Cardiovascular conditions, especially ischemic cardiomyopathies, are a major public health problem worldwide. Because of the low regenerative capacity of the adult myocardium, still very little can be done to promote functional recovery after injury. Recently, some paradigms involving the cardiac capacity of regeneration were broken. It has been demonstrated that the adult heart preserves a cell population responsible for renewing the myocardium through life. This pool is composed of cardiac precursors' cells. Furthermore, it was found that some animals, such as the zebra fish, have the remarkable ability of heart reconstruction preserving cardiac function after resection or necrosis of a great part of their ventricle.
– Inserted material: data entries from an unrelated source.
(* ===== verification/SenderProfiles.v ===== *)
(** * Verifying sender profiles (apps/server/src/profiles/verifier.ts, profiles/routes.ts)

    A profile is fetched from the provider the directory names for its sender, verified with the sender's
    messaging key and kept; what was kept before, here or by the caller, guards against an older or a
    different profile.  The table of kept profiles is part of the repository of onboarding
    (onboarding/repository.ts).  The retained evidence of the directory is not a column of the model. *)

From S2P Require Import Prelude JsString Regex Value Cbor Profiles Validation ValidatePayload Models Base64Url Diagnostic.
From S2P Require Import Cose WebCrypto Database Typed Conversations Envelopes Receiver Http ServerBodies Retriever.
From S2P Require Import Identity Grants StrictJson SafeFetch MediaType Discovery.
From Stdlib Require Import ZArith.
Open Scope Z_scope.

(** [VerifiedSenderProfile], with the object its payload is read from. *)
Record verified_profile := {
  vf_profile : VerifiedSenderProfile; vf_object : hvalue; vf_etag : jstr; vf_verifiedAt : Z;
}.
Definition profile_of (v : verified_profile) : HailSenderProfileBase := profile_base (vp_profile (vf_profile v)).
Definition vf_representation (v : verified_profile) : bytes := vp_representation (vf_profile v).

(** ** The profiles that are kept *)

Section store.
Context `{HailEnv} `{Triggers}.

Definition verifiedSenderProfileFromRow (did : jstr) (revision : Z) (row : ProfileRow) : M verified_profile :=
  object ← fromDiagnosticJson (Signed sender_profile) (of_hail (pr_payload row));
  p ← typed (Signed sender_profile) object;
  _ ← fail_if (negb (isSafeInteger (pr_updated_at row))) "Sender Profile timestamp is unsafe";
  let base := profile_base p in
  _ ← fail_if (negb (jstr_eqb (sp_did base) did) || negb (sp_revision base =? revision)
               || negb (sp_updated_at base =? pr_updated_at row)
               || negb (Cbor.equalBytes (sha256 (pr_cose row)) (pr_digest row)))
        "Retained Sender Profile metadata does not match its representation";
  Ok {| vf_profile := {| vp_did := did; vp_serviceBase := pr_service_base row;
                         vp_messagingDidKey := pr_messaging_key row; vp_profile := p;
                         vp_representation := pr_cose row; vp_digest := pr_digest row |};
        vf_object := object; vf_etag := encodeBase64Url (pr_digest row); vf_verifiedAt := pr_verified_at row |}.

(** [WHERE did = ... ORDER BY revision DESC LIMIT 1]. *)
Definition newer (did : jstr) (e : (jstr * Z) * ProfileRow) (best : option (Z * ProfileRow)) : option (Z * ProfileRow) :=
  if jstr_eqb e.1.1 did then
    match best with
    | Some (revision, _) => if revision <? e.1.2 then Some (e.1.2, e.2) else best
    | None => Some (e.1.2, e.2)
    end
  else best.
Definition latest_profile (did : jstr) (m : gmap (jstr * Z) ProfileRow) : option (Z * ProfileRow) :=
  foldr (newer did) None (map_to_list m).
Definition latest_row (did : jstr) (db : Database) : option (Z * ProfileRow) :=
  latest_profile did (db verified_sender_profiles).

Definition getLatestVerifiedSenderProfile (did : jstr) (db : Database) : M (option verified_profile) :=
  match latest_row did db with
  | Some (revision, row) => Some <$> verifiedSenderProfileFromRow did revision row
  | None => Ok None
  end.

(** The row of a profile that is verified. *)
Definition new_row (v : verified_profile) : M ProfileRow :=
  let p := vf_profile v in
  payload ← toDiagnosticJson (Signed sender_profile) (of_hail (vf_object v)) true;
  Ok {| pr_updated_at := sp_updated_at (profile_of v); pr_payload := payload; pr_cose := vp_representation p;
        pr_digest := vp_digest p; pr_service_base := vp_serviceBase p; pr_messaging_key := vp_messagingDidKey p;
        pr_verified_at := vf_verifiedAt v |}.
Definition verified_again (v : verified_profile) (row : ProfileRow) : ProfileRow := {|
  pr_updated_at := pr_updated_at row; pr_payload := pr_payload row; pr_cose := pr_cose row; pr_digest := pr_digest row;
  pr_service_base := vp_serviceBase (vf_profile v); pr_messaging_key := vp_messagingDidKey (vf_profile v);
  pr_verified_at := vf_verifiedAt v |}.

Definition retainVerifiedSenderProfile (v : verified_profile) : Tx unit :=
  let did := vp_did (vf_profile v) in
  let revision := sp_revision (profile_of v) in
  let insert : Tx unit :=
    row ← throwing (new_row v);
    taken ← query (fun db => bool_decide (is_Some (db verified_sender_profiles !! (did, revision))));
    _ ← throwing (throw_if (taken : bool) unique_violation);
    write verified_sender_profiles (<[(did, revision) := row]>) in
  retained ← (fun db => throwing (getLatestVerifiedSenderProfile did db) db) : Tx (option verified_profile);
  match retained with
  | Some retained =>
      if revision <? sp_revision (profile_of retained)
      then throw_error "Sender Profile revision rollback detected"
      else if revision =? sp_revision (profile_of retained) then
        if negb (Cbor.equalBytes (vf_representation v) (vf_representation retained))
        then throw_error "Sender Profile revision conflicts with retained evidence"
        else write verified_sender_profiles (update_row (did, revision) (verified_again v))
      else if sp_updated_at (profile_of v) <=? sp_updated_at (profile_of retained)
      then throw_error "Sender Profile updated_at did not advance"
      else insert
  | None => insert
  end.
End store.

(** ** Verification *)

Definition STRONG_ETAG : regex := seqs [RClass [(quote, quote)]; rep (RClass (alphanumerics ++ [one "_"; one "-"])) 43; RClass [(quote, quote)]].
Definition MAX_PROFILE_BYTES : Z := 65536.

(** The collaborators: the resolver at each of the three places where it is asked, the check of targets and
    fetching, whether a response was redirected, the clock in milliseconds, whether profiles are kept, and
    the other processes. *)
Record profile_env := {
  pf_resolve : nat -> jstr -> M ResolvedHailDid;
  pf_validateTarget : web_url -> M unit;
  pf_fetch : nat -> web_request -> M Response;
  pf_redirected : Response -> bool;
  pf_now : nat -> Z;
  pf_store : bool;
  pf_others : nat -> Database -> Database;
}.

Section verifier.
Context `{HailEnv} `{Cborg} `{Keys} `{Triggers} `{WebUrl}.
Context (env : profile_env).

Definition profile_bytes (r : Response) : M bytes :=
  _ ← fail_if (match content_length r with
               | Some text => negb (rx_test DIGITS text) || (MAX_PROFILE_BYTES <? decimal text)
               | None => false
               end) "Sender Profile exceeds its size limit";
  match rs_body r with
  | None => Ok []
  | Some reads =>
      match read_body MAX_PROFILE_BYTES 0 [] reads with
      | Ok chunks => Ok (concat chunks)
      | Err OversizedTransfer => fetch_error "Sender Profile exceeds its size limit"
      | Err TransferInterrupted => fetch_error "the read of the body failed"     (* the platform's own words *)
      end
  end.

Definition parseEtag (value : option jstr) : M jstr :=
  let refusal {A} : M A := fetch_error "Sender Profile response has an invalid ETag" in
  match value with
  | Some value =>
      if rx_test STRONG_ETAG value then
        let tag := take 43 (drop 1 value) in
        match decodeBase64Url tag None with
        | Ok bs => if (length bs =? 32)%nat then Ok tag else refusal
        | Err _ => refusal
        end
      else refusal
  | None => refusal
  end.

Definition quoted_etag (tag : jstr) : jstr := quote :: tag ++ [quote].

Definition profile_request (url : web_url) (retained : option verified_profile) : web_request := {|
  wr_method := js "GET"; wr_url := url;
  wr_headers := [(js "accept", COSE_SIGN1_MEDIA_TYPE); (js "accept-encoding", js "identity")]
                ++ match retained with Some r => [(js "if-none-match", quoted_etag (vf_etag r))] | None => [] end;
  wr_body := [] |}.

Definition fetch_profile (attempt : nat) (resolved : ResolvedHailDid) (did : jstr) (retained : option verified_profile)
    : M Response :=
  url ← parse_web_url (serviceBase resolved ++ js "/profiles/" ++ did) None;
  _ ← pf_validateTarget env url;
  pf_fetch env attempt (profile_request url retained).

(** The sender may have moved to another provider. *)
Definition moved (status : Z) : bool :=
  (300 <=? status) && (status <? 400) && negb (status =? 304)
  || (status =? 404) || (status =? 410) || (status =? 421).
Definition returned_status {A} (status : Z) : M A :=
  Err (OtherError (js "Sender Profile retrieval returned " ++ show_Z status)).

Definition profile_response (did : jstr) (retained : option verified_profile) : M (ResolvedHailDid * Response) :=
  resolved ← pf_resolve env 0 did;
  '(resolved, response) ←
    match fetch_profile 0 resolved did retained with
    | Ok response => Ok (resolved, response)
    | Err error =>
        refreshed ← pf_resolve env 1 did;
        if jstr_eqb (serviceBase refreshed) (serviceBase resolved) then Err error
        else response ← fetch_profile 1 refreshed did retained; Ok (refreshed, response)
    end;
  if moved (rs_status response) then
    refreshed ← pf_resolve env 2 did;
    if jstr_eqb (serviceBase refreshed) (serviceBase resolved) then returned_status (rs_status response)
    else response ← fetch_profile 2 refreshed did retained; Ok (refreshed, response)
  else Ok (resolved, response).

Definition profile_verifier (did : jstr) (publicKey : CryptoKey) : HailVerifier :=
  createWebCryptoVerifier (fun keyId =>
    if negb (jstr_eqb keyId (did ++ js "#hail-messaging")) then fetch_error "Unexpected Sender Profile key ID"
    else Ok publicKey) subtle.

(** A retained profile is not older and not different at its revision. *)
Definition check_retained (p : HailSenderProfileBase) (representation : bytes) (retained : option verified_profile) : M unit :=
  match retained with
  | None => Ok tt
  | Some r =>
      let q := profile_of r in
      _ ← fail_if (sp_revision p <? sp_revision q) "Sender Profile revision rollback detected";
      _ ← fail_if ((sp_revision p =? sp_revision q) && negb (Cbor.equalBytes representation (vf_representation r)))
            "Sender Profile revision conflicts with retained evidence";
      fail_if ((sp_revision q <? sp_revision p) && (sp_updated_at p <=? sp_updated_at q))
        "Sender Profile updated_at did not advance"
  end.

Definition verifyRepresentation (resolved : ResolvedHailDid) (did : jstr) (representation : bytes)
    (retained : option verified_profile) : M verified_profile :=
  publicKey ← ed25519PublicKeyFromDidKey (messagingDidKey resolved);
  verified ← verifySignedPayload sender_profile representation (profile_verifier did publicKey);
  p ← typed (Signed sender_profile) (payload verified);
  let base := profile_base p in
  _ ← fail_if (negb (jstr_eqb (sp_did base) did)) "Sender Profile names another DID";
  _ ← fail_if (pf_now env 0 / 1000 + 300 <? sp_updated_at base) "Sender Profile timestamp is too far in the future";
  _ ← check_retained base representation retained;
  let digest := sha256 representation in
  Ok {| vf_profile := {| vp_did := did; vp_serviceBase := serviceBase resolved;
                         vp_messagingDidKey := messagingDidKey resolved; vp_profile := p;
                         vp_representation := representation; vp_digest := digest |};
        vf_object := payload verified; vf_etag := encodeBase64Url digest; vf_verifiedAt := pf_now env 1 |}.

(** What a response of 304 confirms, or one of 200 brings. *)
Definition profile_result (did : jstr) (retained : option verified_profile) (resolved : ResolvedHailDid)
    (response : Response) : M verified_profile :=
  if rs_status response =? 304 then
    match retained with
    | Some r =>
        if negb (jstr_eqb (vp_did (vf_profile r)) did)
        then fetch_error "Sender Profile returned 304 without retained evidence"
        else
          responseEtag ← parseEtag (header "etag" response);
          _ ← fail_if (negb (jstr_eqb responseEtag (vf_etag r))) "Sender Profile 304 ETag does not match retained evidence";
          result ← verifyRepresentation resolved did (vf_representation r) retained;
          _ ← fail_if (negb (jstr_eqb (vf_etag result) responseEtag))
                "Sender Profile 304 ETag does not match retained representation";
          Ok result
    | None => fetch_error "Sender Profile returned 304 without retained evidence"
    end
  else
    _ ← (if rs_status response =? 200 then Ok tt else returned_status (rs_status response));
    _ ← fail_if (pf_redirected env response) "Sender Profile retrieval must not redirect";
    _ ← fail_if (negb (MediaType.isCoseSign1MediaType (header "content-type" response)))
          "Sender Profile response has the wrong content type";
    _ ← fail_if (bool_decide (is_Some (header "content-encoding" response)))
          "Sender Profile response must not use content encoding";
    representation ← profile_bytes response;
    result ← verifyRepresentation resolved did representation retained;
    tag ← parseEtag (header "etag" response);
    _ ← fail_if (negb (jstr_eqb tag (vf_etag result))) "Sender Profile ETag does not match its representation";
    Ok result.

(** [SenderProfileVerifier.verify]. *)
Definition verify_profile (did : jstr) (suppliedRetained : option verified_profile) : Act verified_profile :=
  _ ← act (fun _ => fail_if (negb (rx_test DID_PATTERN did)) "Sender Profile DID is not canonical");
  _ ← act (fun _ => fail_if (match suppliedRetained with
                             | Some r => negb (jstr_eqb (vp_did (vf_profile r)) did)
                             | None => false
                             end) "Retained Sender Profile belongs to another DID");
  retained ← match suppliedRetained with
             | Some r => mret (Some r)
             | None => if pf_store env then act (getLatestVerifiedSenderProfile did) else mret None
             end : Act (option verified_profile);
  result ← act (fun _ => '(resolved, response) ← profile_response did retained;
                         profile_result did retained resolved response);
  _ ← meanwhile (pf_others env 0);
  _ ← (if pf_store env then begin (retainVerifiedSenderProfile result) else mret tt) : Act unit;
  mret result.
End verifier.

(** ** Serving profiles *)

Inductive profile_answer :=
| ProfileProblem (status : Z)
| ProfileUnchanged (etag : jstr)
| ProfileServed (etag : jstr) (cose : bytes).

(** A tag to compare with, [None] for a header that is no tag. *)
Definition parseIfNoneMatch (value : jstr) : option jstr :=
  match parseEtag (Some value) with Ok tag => Some tag | Err _ => None end.

Section route.
Context `{HailEnv}.

(** The handler behind the path: the method, whether there is a query, the two headers, and what
    [findCurrentByDid] gives: the representation and its digest. *)
Definition get_profile (GET query : bool) (accept ifNoneMatch : option jstr) (found : option (bytes * bytes))
    : profile_answer :=
  if query then ProfileProblem 404
  else if negb GET then ProfileProblem 405
  else if negb (acceptsCoseSign1 accept) then ProfileProblem 406
  else match ifNoneMatch, ifNoneMatch ≫= parseIfNoneMatch with
  | Some _, None => ProfileProblem 400
  | _, requestedEtag =>
      match found with
      | None => ProfileProblem 404
      | Some (cose, digest) =>
          let etagValue := encodeBase64Url digest in
          if bool_decide (requestedEtag = Some etagValue) then ProfileUnchanged etagValue
          else ProfileServed etagValue cose
      end
  end.
End route.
In mammals, this regenerative capacity has also been found. Neonatal rats that have their ventricule resected at one day after birth fully recover heart function. Meanwhile, if the same procedure is performed on rats after seven days of birth, there aren't satisfactory functional repair. There are only a few surface markers for cardiac precursors' cells and none is specific for the cells capable of reconstruction in the resected animal. In our laboratory, attempting to identify these cardiac precursors' cells and markers, we analyzed by RNASeq the differential expression of genes in the rat heart resected at a day and seven days of birth and in non-manipulated hearts at nine days of birth. Differences were observed among the three samples, ranging from mitochondrial genes to genes that encode membrane proteins and include even unknown genes.In this project, it will be tested the hypothesis that the genes LOC641520 and LOC100910229 serve as surface markers for cardiomyocyte precursor cells. They are unknown membrane genes more expressed in resected rats with one day of birth than in the other two groups, according to our analysis. Their characterization as surface markers of cardiac precursors may contribute for localization of these cells in the adult myocardium and for understanding the mechanisms involved in cardiac regeneration.